Below are records; reproduce exactly the lines from the one that has "Proof. intros (rq" through the one that has "intros H1 H2. unfold cache_get.", ends included, and nothing more.

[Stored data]
----------

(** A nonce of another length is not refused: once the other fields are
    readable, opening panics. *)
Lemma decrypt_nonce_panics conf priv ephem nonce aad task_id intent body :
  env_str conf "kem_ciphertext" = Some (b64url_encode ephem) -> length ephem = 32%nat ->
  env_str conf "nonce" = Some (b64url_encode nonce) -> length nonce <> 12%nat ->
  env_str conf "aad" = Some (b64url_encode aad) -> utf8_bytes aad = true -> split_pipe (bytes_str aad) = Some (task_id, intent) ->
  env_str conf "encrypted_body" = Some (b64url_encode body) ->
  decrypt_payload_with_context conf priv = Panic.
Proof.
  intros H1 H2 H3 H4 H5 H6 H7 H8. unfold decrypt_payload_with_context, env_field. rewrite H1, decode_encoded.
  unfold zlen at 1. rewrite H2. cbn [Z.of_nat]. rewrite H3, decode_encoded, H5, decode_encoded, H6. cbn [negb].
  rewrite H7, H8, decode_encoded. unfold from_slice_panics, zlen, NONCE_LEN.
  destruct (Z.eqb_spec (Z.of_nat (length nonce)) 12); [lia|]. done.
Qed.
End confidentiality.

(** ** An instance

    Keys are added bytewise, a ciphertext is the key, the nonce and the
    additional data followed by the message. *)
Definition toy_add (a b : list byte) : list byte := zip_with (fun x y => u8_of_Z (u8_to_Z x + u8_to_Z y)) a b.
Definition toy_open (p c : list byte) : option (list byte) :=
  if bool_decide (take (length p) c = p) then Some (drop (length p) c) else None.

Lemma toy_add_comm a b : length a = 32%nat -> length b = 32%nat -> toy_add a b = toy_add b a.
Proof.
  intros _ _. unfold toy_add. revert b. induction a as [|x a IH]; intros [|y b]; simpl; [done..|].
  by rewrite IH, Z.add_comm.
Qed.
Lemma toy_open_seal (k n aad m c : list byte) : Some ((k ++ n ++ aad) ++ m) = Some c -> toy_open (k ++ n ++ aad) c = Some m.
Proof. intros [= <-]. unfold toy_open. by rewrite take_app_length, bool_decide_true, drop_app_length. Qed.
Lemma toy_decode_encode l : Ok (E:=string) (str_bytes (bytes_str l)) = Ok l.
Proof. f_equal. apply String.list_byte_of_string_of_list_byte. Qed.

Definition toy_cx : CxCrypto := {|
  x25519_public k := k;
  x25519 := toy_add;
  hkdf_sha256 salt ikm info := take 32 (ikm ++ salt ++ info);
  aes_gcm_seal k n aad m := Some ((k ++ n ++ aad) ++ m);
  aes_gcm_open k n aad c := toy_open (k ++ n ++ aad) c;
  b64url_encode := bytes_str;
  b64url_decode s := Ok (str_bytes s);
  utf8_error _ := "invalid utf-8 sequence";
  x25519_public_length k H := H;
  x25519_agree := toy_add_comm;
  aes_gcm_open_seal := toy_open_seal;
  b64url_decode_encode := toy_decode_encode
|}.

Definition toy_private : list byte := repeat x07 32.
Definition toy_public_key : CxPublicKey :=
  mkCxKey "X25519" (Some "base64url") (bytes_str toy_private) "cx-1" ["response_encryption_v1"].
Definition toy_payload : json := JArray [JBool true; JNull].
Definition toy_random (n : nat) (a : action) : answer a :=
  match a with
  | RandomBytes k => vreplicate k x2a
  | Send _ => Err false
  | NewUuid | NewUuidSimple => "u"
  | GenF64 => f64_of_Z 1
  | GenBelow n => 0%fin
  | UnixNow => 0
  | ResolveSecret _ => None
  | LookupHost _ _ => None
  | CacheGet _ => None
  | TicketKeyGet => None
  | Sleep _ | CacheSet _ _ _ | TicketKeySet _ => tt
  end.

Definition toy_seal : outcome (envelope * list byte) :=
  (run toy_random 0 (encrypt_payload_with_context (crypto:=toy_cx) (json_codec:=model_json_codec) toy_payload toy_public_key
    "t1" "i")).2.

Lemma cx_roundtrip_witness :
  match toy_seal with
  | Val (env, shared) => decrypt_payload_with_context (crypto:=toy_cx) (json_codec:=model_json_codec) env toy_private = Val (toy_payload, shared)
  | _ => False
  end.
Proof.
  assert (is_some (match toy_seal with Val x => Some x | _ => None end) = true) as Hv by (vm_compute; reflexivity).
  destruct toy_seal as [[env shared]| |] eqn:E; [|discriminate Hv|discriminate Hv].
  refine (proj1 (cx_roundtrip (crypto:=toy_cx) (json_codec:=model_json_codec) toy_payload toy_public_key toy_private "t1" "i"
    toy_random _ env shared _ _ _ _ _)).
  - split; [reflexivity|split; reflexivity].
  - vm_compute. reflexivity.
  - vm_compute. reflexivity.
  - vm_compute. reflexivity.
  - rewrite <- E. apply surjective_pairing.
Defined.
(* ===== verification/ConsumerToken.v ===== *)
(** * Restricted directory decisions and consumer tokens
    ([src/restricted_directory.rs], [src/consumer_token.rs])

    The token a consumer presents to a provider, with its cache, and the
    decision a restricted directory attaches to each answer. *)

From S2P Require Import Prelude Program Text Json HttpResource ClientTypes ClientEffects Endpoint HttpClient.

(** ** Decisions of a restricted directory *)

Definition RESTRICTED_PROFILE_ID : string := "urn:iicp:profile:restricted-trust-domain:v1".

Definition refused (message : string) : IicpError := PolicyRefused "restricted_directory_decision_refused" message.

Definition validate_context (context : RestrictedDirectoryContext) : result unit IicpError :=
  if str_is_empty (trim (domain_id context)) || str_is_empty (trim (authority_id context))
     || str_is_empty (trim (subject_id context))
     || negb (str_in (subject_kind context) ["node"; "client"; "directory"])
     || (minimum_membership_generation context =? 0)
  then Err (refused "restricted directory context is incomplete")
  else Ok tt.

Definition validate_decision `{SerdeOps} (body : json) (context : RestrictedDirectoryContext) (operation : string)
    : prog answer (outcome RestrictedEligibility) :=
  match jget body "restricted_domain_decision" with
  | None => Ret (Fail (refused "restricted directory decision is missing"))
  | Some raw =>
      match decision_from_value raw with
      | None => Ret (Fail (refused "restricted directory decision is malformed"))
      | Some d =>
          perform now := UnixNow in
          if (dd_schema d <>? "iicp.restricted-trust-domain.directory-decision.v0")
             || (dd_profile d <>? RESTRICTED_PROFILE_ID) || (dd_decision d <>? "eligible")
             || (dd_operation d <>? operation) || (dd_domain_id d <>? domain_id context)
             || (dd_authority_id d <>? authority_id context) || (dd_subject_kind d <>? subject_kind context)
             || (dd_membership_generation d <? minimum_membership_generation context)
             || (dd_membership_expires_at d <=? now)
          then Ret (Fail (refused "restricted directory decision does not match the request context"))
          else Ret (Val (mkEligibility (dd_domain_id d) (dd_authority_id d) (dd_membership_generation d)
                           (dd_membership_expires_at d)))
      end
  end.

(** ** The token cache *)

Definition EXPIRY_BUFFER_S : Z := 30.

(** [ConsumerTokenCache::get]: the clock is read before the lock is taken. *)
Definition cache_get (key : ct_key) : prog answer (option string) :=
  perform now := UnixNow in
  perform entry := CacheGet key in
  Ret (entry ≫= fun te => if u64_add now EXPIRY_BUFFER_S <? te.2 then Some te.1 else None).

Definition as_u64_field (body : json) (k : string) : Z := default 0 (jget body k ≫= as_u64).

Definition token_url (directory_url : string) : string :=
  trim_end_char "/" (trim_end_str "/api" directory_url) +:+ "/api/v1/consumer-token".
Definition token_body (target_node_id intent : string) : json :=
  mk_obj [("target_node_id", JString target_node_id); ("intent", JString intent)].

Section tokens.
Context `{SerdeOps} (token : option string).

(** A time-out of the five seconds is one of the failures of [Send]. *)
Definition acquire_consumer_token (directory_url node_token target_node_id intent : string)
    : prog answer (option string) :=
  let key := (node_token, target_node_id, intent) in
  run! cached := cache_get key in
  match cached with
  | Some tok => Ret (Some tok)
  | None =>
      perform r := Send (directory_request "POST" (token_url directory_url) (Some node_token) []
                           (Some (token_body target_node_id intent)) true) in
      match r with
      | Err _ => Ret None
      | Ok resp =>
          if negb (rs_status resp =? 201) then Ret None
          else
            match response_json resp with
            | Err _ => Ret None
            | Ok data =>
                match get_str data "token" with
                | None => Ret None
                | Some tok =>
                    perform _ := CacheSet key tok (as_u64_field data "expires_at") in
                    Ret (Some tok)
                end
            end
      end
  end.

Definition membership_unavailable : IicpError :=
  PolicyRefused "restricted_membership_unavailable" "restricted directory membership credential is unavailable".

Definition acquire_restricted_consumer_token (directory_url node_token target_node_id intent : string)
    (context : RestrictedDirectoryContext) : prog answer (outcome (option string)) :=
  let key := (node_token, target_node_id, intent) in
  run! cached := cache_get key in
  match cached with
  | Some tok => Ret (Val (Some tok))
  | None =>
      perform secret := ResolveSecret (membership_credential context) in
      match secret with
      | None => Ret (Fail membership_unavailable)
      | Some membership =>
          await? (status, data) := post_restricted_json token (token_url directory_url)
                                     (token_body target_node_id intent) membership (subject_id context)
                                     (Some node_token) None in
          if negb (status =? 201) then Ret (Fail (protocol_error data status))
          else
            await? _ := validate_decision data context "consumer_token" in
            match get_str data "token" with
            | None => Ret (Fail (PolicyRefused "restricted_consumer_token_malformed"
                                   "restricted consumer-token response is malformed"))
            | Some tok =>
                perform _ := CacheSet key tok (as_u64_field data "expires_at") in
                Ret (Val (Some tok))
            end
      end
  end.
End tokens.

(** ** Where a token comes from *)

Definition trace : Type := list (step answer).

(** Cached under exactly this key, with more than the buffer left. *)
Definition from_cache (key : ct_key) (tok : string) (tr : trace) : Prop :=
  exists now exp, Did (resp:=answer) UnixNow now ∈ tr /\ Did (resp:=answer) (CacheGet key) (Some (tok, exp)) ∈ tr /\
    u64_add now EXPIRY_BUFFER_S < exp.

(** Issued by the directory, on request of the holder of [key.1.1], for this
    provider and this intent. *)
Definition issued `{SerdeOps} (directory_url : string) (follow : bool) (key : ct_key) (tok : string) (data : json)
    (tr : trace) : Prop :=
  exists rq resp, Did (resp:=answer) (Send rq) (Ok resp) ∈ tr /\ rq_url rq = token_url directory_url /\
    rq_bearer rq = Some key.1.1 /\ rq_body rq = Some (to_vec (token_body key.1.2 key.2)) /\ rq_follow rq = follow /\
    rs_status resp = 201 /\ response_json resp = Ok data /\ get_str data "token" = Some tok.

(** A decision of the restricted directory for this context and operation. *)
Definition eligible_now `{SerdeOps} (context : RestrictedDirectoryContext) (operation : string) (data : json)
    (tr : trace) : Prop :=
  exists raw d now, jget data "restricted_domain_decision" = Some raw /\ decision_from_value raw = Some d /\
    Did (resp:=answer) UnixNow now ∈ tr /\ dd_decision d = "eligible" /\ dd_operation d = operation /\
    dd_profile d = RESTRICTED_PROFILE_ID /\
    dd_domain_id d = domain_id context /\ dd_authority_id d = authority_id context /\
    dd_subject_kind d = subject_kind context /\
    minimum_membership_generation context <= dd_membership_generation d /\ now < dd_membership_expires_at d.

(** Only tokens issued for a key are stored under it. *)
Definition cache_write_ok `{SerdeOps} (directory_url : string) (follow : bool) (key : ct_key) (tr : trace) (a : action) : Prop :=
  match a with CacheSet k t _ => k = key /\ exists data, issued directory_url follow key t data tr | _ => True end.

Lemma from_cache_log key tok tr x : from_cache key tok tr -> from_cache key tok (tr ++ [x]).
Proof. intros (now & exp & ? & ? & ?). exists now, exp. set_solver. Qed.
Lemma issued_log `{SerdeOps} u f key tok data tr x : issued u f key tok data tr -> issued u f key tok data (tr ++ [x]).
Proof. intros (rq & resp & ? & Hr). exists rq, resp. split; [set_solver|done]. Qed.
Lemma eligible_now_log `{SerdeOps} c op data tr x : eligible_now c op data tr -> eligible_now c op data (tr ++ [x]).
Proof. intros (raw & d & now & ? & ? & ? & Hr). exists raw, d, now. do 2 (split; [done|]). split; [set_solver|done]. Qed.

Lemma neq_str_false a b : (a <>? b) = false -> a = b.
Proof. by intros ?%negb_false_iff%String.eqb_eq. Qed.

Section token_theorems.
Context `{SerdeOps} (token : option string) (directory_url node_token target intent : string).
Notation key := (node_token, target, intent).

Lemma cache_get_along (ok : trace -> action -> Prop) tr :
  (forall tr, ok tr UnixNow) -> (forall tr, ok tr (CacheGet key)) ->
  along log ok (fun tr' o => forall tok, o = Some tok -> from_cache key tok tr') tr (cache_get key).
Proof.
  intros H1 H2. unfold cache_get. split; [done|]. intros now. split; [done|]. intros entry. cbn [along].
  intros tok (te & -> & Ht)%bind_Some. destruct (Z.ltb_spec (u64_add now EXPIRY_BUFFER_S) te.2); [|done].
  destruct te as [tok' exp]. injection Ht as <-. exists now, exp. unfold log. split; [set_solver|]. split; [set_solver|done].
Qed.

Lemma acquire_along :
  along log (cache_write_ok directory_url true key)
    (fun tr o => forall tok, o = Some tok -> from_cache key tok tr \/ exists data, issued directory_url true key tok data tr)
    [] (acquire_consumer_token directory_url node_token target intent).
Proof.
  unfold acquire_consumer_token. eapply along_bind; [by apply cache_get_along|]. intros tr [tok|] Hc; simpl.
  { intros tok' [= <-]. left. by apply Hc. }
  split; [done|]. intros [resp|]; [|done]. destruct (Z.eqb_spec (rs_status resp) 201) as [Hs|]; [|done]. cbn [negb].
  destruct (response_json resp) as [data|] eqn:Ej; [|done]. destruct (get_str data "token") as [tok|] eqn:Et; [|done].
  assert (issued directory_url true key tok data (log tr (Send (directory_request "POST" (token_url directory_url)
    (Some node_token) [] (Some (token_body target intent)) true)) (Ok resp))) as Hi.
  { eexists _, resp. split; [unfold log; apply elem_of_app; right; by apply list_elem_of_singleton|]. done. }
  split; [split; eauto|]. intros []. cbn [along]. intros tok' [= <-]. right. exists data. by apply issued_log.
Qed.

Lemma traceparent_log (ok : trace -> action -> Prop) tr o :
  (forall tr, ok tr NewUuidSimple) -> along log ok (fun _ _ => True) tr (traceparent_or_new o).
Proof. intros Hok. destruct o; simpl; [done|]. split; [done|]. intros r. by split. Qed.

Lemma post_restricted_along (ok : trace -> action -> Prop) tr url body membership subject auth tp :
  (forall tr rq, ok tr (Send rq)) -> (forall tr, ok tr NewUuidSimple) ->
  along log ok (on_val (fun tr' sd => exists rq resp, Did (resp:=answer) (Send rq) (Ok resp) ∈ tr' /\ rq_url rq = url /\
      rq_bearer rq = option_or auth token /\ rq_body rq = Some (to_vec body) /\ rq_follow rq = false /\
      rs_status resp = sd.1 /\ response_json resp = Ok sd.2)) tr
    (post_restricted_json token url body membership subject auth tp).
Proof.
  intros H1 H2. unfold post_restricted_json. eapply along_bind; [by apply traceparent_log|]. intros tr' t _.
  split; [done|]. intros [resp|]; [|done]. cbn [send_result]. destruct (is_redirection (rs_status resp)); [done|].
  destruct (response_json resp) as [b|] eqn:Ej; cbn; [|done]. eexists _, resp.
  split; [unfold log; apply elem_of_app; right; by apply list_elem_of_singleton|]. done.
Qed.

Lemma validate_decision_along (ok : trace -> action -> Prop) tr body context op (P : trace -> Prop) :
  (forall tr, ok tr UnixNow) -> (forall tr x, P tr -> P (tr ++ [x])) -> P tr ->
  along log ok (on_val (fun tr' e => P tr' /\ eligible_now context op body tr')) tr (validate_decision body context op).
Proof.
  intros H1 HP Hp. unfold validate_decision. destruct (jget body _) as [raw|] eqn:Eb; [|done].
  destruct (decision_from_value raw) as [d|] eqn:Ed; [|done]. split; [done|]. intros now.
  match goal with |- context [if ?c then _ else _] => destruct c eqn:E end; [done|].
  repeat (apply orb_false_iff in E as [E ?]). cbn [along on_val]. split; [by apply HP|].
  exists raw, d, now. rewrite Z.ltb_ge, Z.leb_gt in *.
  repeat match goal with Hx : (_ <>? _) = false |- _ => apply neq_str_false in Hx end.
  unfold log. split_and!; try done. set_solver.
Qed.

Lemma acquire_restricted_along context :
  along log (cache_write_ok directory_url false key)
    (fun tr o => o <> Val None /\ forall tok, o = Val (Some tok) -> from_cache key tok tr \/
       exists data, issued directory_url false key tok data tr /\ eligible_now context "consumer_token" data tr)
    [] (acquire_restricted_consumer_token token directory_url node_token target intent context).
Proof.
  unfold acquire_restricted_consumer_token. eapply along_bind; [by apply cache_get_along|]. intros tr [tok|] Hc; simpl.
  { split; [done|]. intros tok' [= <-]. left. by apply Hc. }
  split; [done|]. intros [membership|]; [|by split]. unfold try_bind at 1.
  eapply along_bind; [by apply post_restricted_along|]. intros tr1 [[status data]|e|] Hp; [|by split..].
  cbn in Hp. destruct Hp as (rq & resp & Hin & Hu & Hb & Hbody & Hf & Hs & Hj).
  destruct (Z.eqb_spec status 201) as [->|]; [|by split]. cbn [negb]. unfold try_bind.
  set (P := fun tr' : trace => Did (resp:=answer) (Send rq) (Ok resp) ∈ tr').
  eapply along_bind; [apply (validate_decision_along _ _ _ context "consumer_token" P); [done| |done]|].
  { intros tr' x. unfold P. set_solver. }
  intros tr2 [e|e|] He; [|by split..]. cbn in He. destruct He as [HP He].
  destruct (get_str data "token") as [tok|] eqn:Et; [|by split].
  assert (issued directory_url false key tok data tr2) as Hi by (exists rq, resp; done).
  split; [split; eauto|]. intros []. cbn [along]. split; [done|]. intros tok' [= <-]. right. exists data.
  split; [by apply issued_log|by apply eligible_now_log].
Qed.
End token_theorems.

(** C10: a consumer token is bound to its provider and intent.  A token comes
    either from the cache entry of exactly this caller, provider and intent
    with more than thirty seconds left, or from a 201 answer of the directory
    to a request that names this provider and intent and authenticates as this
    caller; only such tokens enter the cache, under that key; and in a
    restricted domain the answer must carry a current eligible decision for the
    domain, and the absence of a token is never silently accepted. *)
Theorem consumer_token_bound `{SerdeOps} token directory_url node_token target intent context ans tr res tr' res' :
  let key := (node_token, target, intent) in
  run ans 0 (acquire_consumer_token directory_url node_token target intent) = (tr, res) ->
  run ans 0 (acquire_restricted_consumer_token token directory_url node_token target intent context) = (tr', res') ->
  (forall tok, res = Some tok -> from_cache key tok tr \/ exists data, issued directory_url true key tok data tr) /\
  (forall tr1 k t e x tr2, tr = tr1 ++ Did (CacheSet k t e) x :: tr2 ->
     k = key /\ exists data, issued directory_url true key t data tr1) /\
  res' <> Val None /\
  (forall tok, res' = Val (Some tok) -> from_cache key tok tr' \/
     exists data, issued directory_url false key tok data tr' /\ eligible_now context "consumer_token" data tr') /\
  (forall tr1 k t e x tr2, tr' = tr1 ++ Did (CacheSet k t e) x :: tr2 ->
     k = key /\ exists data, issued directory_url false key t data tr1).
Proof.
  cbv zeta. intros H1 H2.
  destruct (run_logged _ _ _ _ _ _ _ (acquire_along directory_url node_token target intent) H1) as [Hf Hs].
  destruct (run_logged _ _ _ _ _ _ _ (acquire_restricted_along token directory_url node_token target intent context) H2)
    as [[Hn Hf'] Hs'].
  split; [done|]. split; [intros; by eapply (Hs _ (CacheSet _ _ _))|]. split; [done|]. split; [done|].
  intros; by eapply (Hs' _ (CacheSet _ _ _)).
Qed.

----------

* EXERCISE SOLUTION
Proof. intros (rq & resp & ? & Hr). exists rq, resp. split; [set_solver|done]. Qed.
Lemma eligible_now_log `{SerdeOps} c op data tr x : eligible_now c op data tr -> eligible_now c op data (tr ++ [x]).
Proof. intros (raw & d & now & ? & ? & ? & Hr). exists raw, d, now. do 2 (split; [done|]). split; [set_solver|done]. Qed.

Lemma neq_str_false a b : (a <>? b) = false -> a = b.
Proof. by intros ?%negb_false_iff%String.eqb_eq. Qed.

Section token_theorems.
Context `{SerdeOps} (token : option string) (directory_url node_token target intent : string).
Notation key := (node_token, target, intent).

Lemma cache_get_along (ok : trace -> action -> Prop) tr :
  (forall tr, ok tr UnixNow) -> (forall tr, ok tr (CacheGet key)) ->
  along log ok (fun tr' o => forall tok, o = Some tok -> from_cache key tok tr') tr (cache_get key).
Proof.
  intros H1 H2. unfold cache_get. split; [done|]. intros now. split; [done|]. intros entry. cbn [along].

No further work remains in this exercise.